- Emira Tufo
Devil May Care

Commenting on Montreal’s landscape during a visit to the chilly metropolis in 1881, Mark Twain observed that it was the first time he’d ever been to a city where one couldn't throw a brick without breaking a church window. Indeed, if the number of churches were any indication of piety, there would be more Montrealers in heaven than residents of any other city in North America (and rightfully so, because all those other cities suck). Times have changed since the Twain visit, however, and so has the city's official religion which is now of the devil may care variety. Here, then, is a slew of the secular and immoral purposes to which various city churches have succumbed to the delight of contemporary consumers, exercise fanatics and heretics alike:
Condos: Would you like to make the House of God your own - quite literally - and fall sleep at the altar? For a reasonable price, this can now be had as various churches across town have been converted into bizarre-looking condominiums haunted by the Holy Spirit. There is the Place Delacroix on Blvd Saint Laurent in Little Italy, the former St John the Divine Church in Verdun and the Sisters Adorers of the Precious Blood monastery in NDG, each more unsightly than the next, the balconies in particular protruding like artillery from the sighing church sides.
Fitness: If your religion is exercise and you’ve got some moolah, look no further than the Saint-Jude Espace Tonus (or simply and sexily Le St-Jude) on St-Denis, a church transformed into a gym and spa where sweating bodies in spandex run on treadmills while ogling one other – just as folks in church once used to do. The patrons of St-Jude observe their rituals as fervently as all believers, and the Sunday spinning class is as packed as the Sunday mass of yesteryear. Meanwhile, the surrounding street temples offer appropriate worship attire: Lululemon, Löle as well as many others. As for the establishment’s namesake, St-Jude, patron saint of lost causes, he surely never would have dreamed that his name would one day be juxtaposed with tonus. Then again, St-Jude was a handsome man, at least according to Google images: he looked like Jesus but was better nourished and had a squarer jaw – you’d surely swipe him on Tinder.
Dance: Until very recently, the Loyola Chapel of Concordia University lent its space to the heretical movement known as Flow, which all the Popes would have deemed as nothing but the Devil’s work. It was, in fact, the work of personal development expressed in the form of a Chapel-wide dance party led by new age DJs and yogi gurus. People danced and smoked and made out a bit in the shadows. Some wept in ecstasy while others laughed late into the night. All was bliss until the Chapel unexpectedly pulled the plug – but just wait until marijuana gets legalized.
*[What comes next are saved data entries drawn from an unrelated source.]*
(** ** [linux/msm_audio_aac.h] *)

Module Msm_audio_aac.
Definition structs_msm_audio_aac_config : list (string * cty) :=
  [
  ("msm_audio_aac_config", Struct [("format", short); ("audio_object", ushort);
   ("ep_config", ushort); ("aac_section_data_resilience_flag", ushort);
   ("aac_scalefactor_data_resilience_flag", ushort);
   ("aac_spectral_data_resilience_flag", ushort); ("sbr_on_flag", ushort);
   ("sbr_ps_on_flag", ushort); ("dual_mono_mode", ushort); ("channel_configuration", ushort);
   ("sample_rate", ushort)]);
  ("msm_audio_aac_enc_config", Struct [("channels", uint32_t); ("sample_rate", uint32_t);
   ("bit_rate", uint32_t); ("stream_format", uint32_t)])].
Definition msm_audio_aac_config : cty := type_in structs_msm_audio_aac_config "msm_audio_aac_config".
Definition msm_audio_aac_enc_config : cty := type_in structs_msm_audio_aac_config "msm_audio_aac_enc_config".
Definition msm_audio_aac_types : list (string * cty) := structs_msm_audio_aac_config.
Definition msm_audio_aac_ioctls : list command := [
  _IOW "AUDIO_SET_AAC_CONFIG" (chr "a") 107 msm_audio_aac_config;
  _IOR "AUDIO_GET_AAC_CONFIG" (chr "a") 108 msm_audio_aac_config;
  _IOW "AUDIO_SET_AAC_ENC_CONFIG" (chr "a") 110 msm_audio_aac_enc_config;
  _IOR "AUDIO_GET_AAC_ENC_CONFIG" (chr "a") 111 msm_audio_aac_enc_config;
  _IOR "AUDIO_SET_AAC_MIX_CONFIG" (chr "a") 112 uint32_t].
End Msm_audio_aac.

(** ** [linux/msm_audio_ac3.h] *)

Module Msm_audio_ac3.
Definition msm_audio_ac3_config : cty :=
  Struct [("numChans", ushort); ("wordSize", ushort); ("kCapableMode", ushort);
   ("compMode", ushort); ("outLfeOn", ushort); ("outputMode", ushort); ("stereoMode", ushort);
   ("dualMonoMode", ushort); ("fsCod", ushort); ("pcmScaleFac", ushort);
   ("dynRngScaleHi", ushort); ("dynRngScaleLow", ushort); ("user_downmix_flag", ushort);
   ("user_karaoke_flag", ushort); ("dm_address_high", ushort); ("dm_address_low", ushort);
   ("ko_address_high", ushort); ("ko_address_low", ushort); ("error_concealment", ushort);
   ("max_rep_count", ushort); ("channel_routing_mode", Arr 6 ushort)].
Definition msm_audio_ac3_types : list (string * cty) := [("msm_audio_ac3_config", msm_audio_ac3_config)].
Definition msm_audio_ac3_ioctls : list command := [
  _IOW "AUDIO_SET_AC3_CONFIG" (chr "a") 107 uint;
  _IOR "AUDIO_GET_AC3_CONFIG" (chr "a") 108 uint].
End Msm_audio_ac3.

(** ** [linux/msm_audio_alac.h] *)

Module Msm_audio_alac.
Definition msm_audio_alac_config : cty :=
  Struct [("frameLength", uint32_t); ("compatVersion", uint8_t); ("bitDepth", uint8_t);
   ("pb", uint8_t); ("mb", uint8_t); ("kb", uint8_t); ("channelCount", uint8_t);
   ("maxRun", uint16_t); ("maxSize", uint32_t); ("averageBitRate", uint32_t);
   ("sampleRate", uint32_t); ("channelLayout", uint32_t)].
Definition msm_audio_alac_types : list (string * cty) := [("msm_audio_alac_config", msm_audio_alac_config)].
Definition msm_audio_alac_ioctls : list command := [
  _IOR "AUDIO_GET_ALAC_CONFIG" 0x61 107 msm_audio_alac_config;
  _IOW "AUDIO_SET_ALAC_CONFIG" 0x61 108 msm_audio_alac_config].
End Msm_audio_alac.

(** ** [linux/msm_audio_amrnb.h] *)

Module Msm_audio_amrnb.
Definition structs_msm_audio_amrnb_enc_config : list (string * cty) :=
  [
  ("msm_audio_amrnb_enc_config", Struct [("voicememoencweight1", ushort);
   ("voicememoencweight2", ushort); ("voicememoencweight3", ushort);
   ("voicememoencweight4", ushort); ("dtx_mode_enable", ushort); ("test_mode_enable", ushort);
   ("enc_mode", ushort)]);
  ("msm_audio_amrnb_enc_config_v2", Struct [("band_mode", uint32_t); ("dtx_enable", uint32_t);
   ("frame_format", uint32_t)])].
Definition msm_audio_amrnb_enc_config_v2 : cty := type_in structs_msm_audio_amrnb_enc_config "msm_audio_amrnb_enc_config_v2".
Definition msm_audio_amrnb_types : list (string * cty) := structs_msm_audio_amrnb_enc_config.
Definition msm_audio_amrnb_ioctls : list command := [
  _IOW "AUDIO_GET_AMRNB_ENC_CONFIG" (chr "a") 107 uint;
  _IOR "AUDIO_SET_AMRNB_ENC_CONFIG" (chr "a") 108 uint;
  _IOW "AUDIO_GET_AMRNB_ENC_CONFIG_V2" (chr "a") 109 msm_audio_amrnb_enc_config_v2;
  _IOR "AUDIO_SET_AMRNB_ENC_CONFIG_V2" (chr "a") 110 msm_audio_amrnb_enc_config_v2].
End Msm_audio_amrnb.

(** ** [linux/msm_audio_amrwb.h] *)

Module Msm_audio_amrwb.
Definition msm_audio_amrwb_enc_config : cty :=
  Struct [("band_mode", uint32_t); ("dtx_enable", uint32_t); ("frame_format", uint32_t)].
Definition msm_audio_amrwb_types : list (string * cty) := [("msm_audio_amrwb_enc_config", msm_audio_amrwb_enc_config)].
Definition msm_audio_amrwb_ioctls : list command := [
  _IOW "AUDIO_GET_AMRWB_ENC_CONFIG" (chr "a") 107 msm_audio_amrwb_enc_config;
  _IOR "AUDIO_SET_AMRWB_ENC_CONFIG" (chr "a") 108 msm_audio_amrwb_enc_config].
End Msm_audio_amrwb.

(** ** [linux/msm_audio_amrwbplus.h] *)

Module Msm_audio_amrwbplus.
Definition msm_audio_amrwbplus_config_v2 : cty :=
  Struct [("size_bytes", uint); ("version", uint); ("num_channels", uint);
   ("amr_band_mode", uint); ("amr_dtx_mode", uint); ("amr_frame_fmt", uint);
   ("amr_lsf_idx", uint)].
Definition msm_audio_amrwbplus_types : list (string * cty) := [("msm_audio_amrwbplus_config_v2", msm_audio_amrwbplus_config_v2)].
Definition msm_audio_amrwbplus_ioctls : list command := [
  _IOR "AUDIO_GET_AMRWBPLUS_CONFIG_V2" 0x61 109 msm_audio_amrwbplus_config_v2;
  _IOW "AUDIO_SET_AMRWBPLUS_CONFIG_V2" 0x61 110 msm_audio_amrwbplus_config_v2].
End Msm_audio_amrwbplus.

(** ** [linux/msm_audio_anc.h] *)

Module Msm_audio_anc.
Definition ANC_CALIBRATION_PAYLOAD_SIZE_MAX : Z := 100.
Definition structs_audio_anc_header : list (string * cty) :=
  let audio_anc_header := Struct [("data_size", int32_t); ("version", int32_t);
   ("anc_cmd", int32_t); ("anc_cmd_size", int32_t)] in
  let audio_anc_rpm_info := Struct [("rpm", int32_t)] in
  let audio_anc_bypass_mode := Struct [("mode", int32_t)] in
  let audio_anc_algo_module_info := Struct [("module_id", int32_t)] in
  let audio_anc_algo_calibration_header := Struct [("module_id", uint32_t);
   ("param_id", uint32_t); ("payload_size", uint32_t)] in
  let audio_anc_algo_calibration_body := Struct [("payload", Arr ANC_CALIBRATION_PAYLOAD_SIZE_MAX int32_t)] in
  let audio_anc_algo_calibration_info := Struct [("cali_header", audio_anc_algo_calibration_header);
   ("cali_body", audio_anc_algo_calibration_body)] in
  let audio_anc_data := Union [("rpm_info", audio_anc_rpm_info);
   ("bypass_mode_info", audio_anc_bypass_mode); ("algo_info", audio_anc_algo_module_info);
   ("algo_cali_info", audio_anc_algo_calibration_info)] in
  [
  ("audio_anc_header", audio_anc_header);
  ("audio_anc_rpm_info", audio_anc_rpm_info);
  ("audio_anc_bypass_mode", audio_anc_bypass_mode);
  ("audio_anc_algo_module_info", audio_anc_algo_module_info);
  ("audio_anc_algo_calibration_header", audio_anc_algo_calibration_header);
  ("audio_anc_algo_calibration_body", audio_anc_algo_calibration_body);
  ("audio_anc_algo_calibration_info", audio_anc_algo_calibration_info);
  ("audio_anc_data", audio_anc_data);
  ("audio_anc_packet", Struct [("hdr", audio_anc_header); ("anc_data", audio_anc_data)])].
Definition msm_audio_anc_types : list (string * cty) := structs_audio_anc_header.
Definition msm_audio_anc_ioctls : list command := [
  _IOWR "AUDIO_ANC_SET_PARAM" (chr "a") 300 ptr;
  _IOWR "AUDIO_ANC_GET_PARAM" (chr "a") 301 ptr].
End Msm_audio_anc.

(** ** [linux/msm_audio_ape.h] *)

Module Msm_audio_ape.
Definition msm_audio_ape_config : cty :=
  Struct [("compatibleVersion", uint16_t); ("compressionLevel", uint16_t);
   ("formatFlags", uint32_t); ("blocksPerFrame", uint32_t); ("finalFrameBlocks", uint32_t);
   ("totalFrames", uint32_t); ("bitsPerSample", uint16_t); ("numChannels", uint16_t);
   ("sampleRate", uint32_t); ("seekTablePresent", uint32_t)].
Definition msm_audio_ape_types : list (string * cty) := [("msm_audio_ape_config", msm_audio_ape_config)].
Definition msm_audio_ape_ioctls : list command := [
  _IOR "AUDIO_GET_APE_CONFIG" 0x61 107 msm_audio_ape_config;
  _IOW "AUDIO_SET_APE_CONFIG" 0x61 108 msm_audio_ape_config].
End Msm_audio_ape.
Circus: In 2011, the Saint-Esprit Church in Quebec City gave up the ghost and was converted into a circus school. Acrobats now swing and swoosh between the church’s vaults like Tarzans on their lianas.
Wrestling: Nowhere is the church's plight (or personal development, depending on your point of view) more apparent than at the Église du Très-Saint-Rédempteur in Hochelaga whose basement serves as the headquarters of Quebec’s Insane Championship Wrestling or ICW. At 8pm on Saturday nights, the Très-Saint-Rédempteur hosts an amateur wrestling match featuring Big Fat Seb, Tony la Puissance Stallone, Freak Hugo and Le Rat, all bedecked in homemade capes and latex, bearing dubious weapons borrowed from the pantry. Eve and Vanessa also ocassionally step in the ring, the latter’s T-shirt saying something along the lines of: "Check out my crack and shut the fuck up."
There is much feigned violence and unfeigned swearing and mothers with babies in their arms approaching the ring to give the antagonist the finger. There are grandmothers and children in the audience, as well as teenagers, macho men and Hochelaga gangsta-types wearing metal rings and flowered sweatpants. It is a community event, for better or worse, and many in the audience are clearly wrestling with poverty and all that it implies.
I arrived at the match as a curious voyeur but left deflated and sad. It is a long way from Le Saint Jude to the Très-Saint Rédempteur, and their religions are very far apart. The glowing faces of St-Jude’s exercising angels contrast sharply with the ashen pallor of the ICW fans. We often forget it in a city whose affordability and rent control still allow the struggling artist to live next door to the urban professional, but just take a few metro stops east and... mind the gap.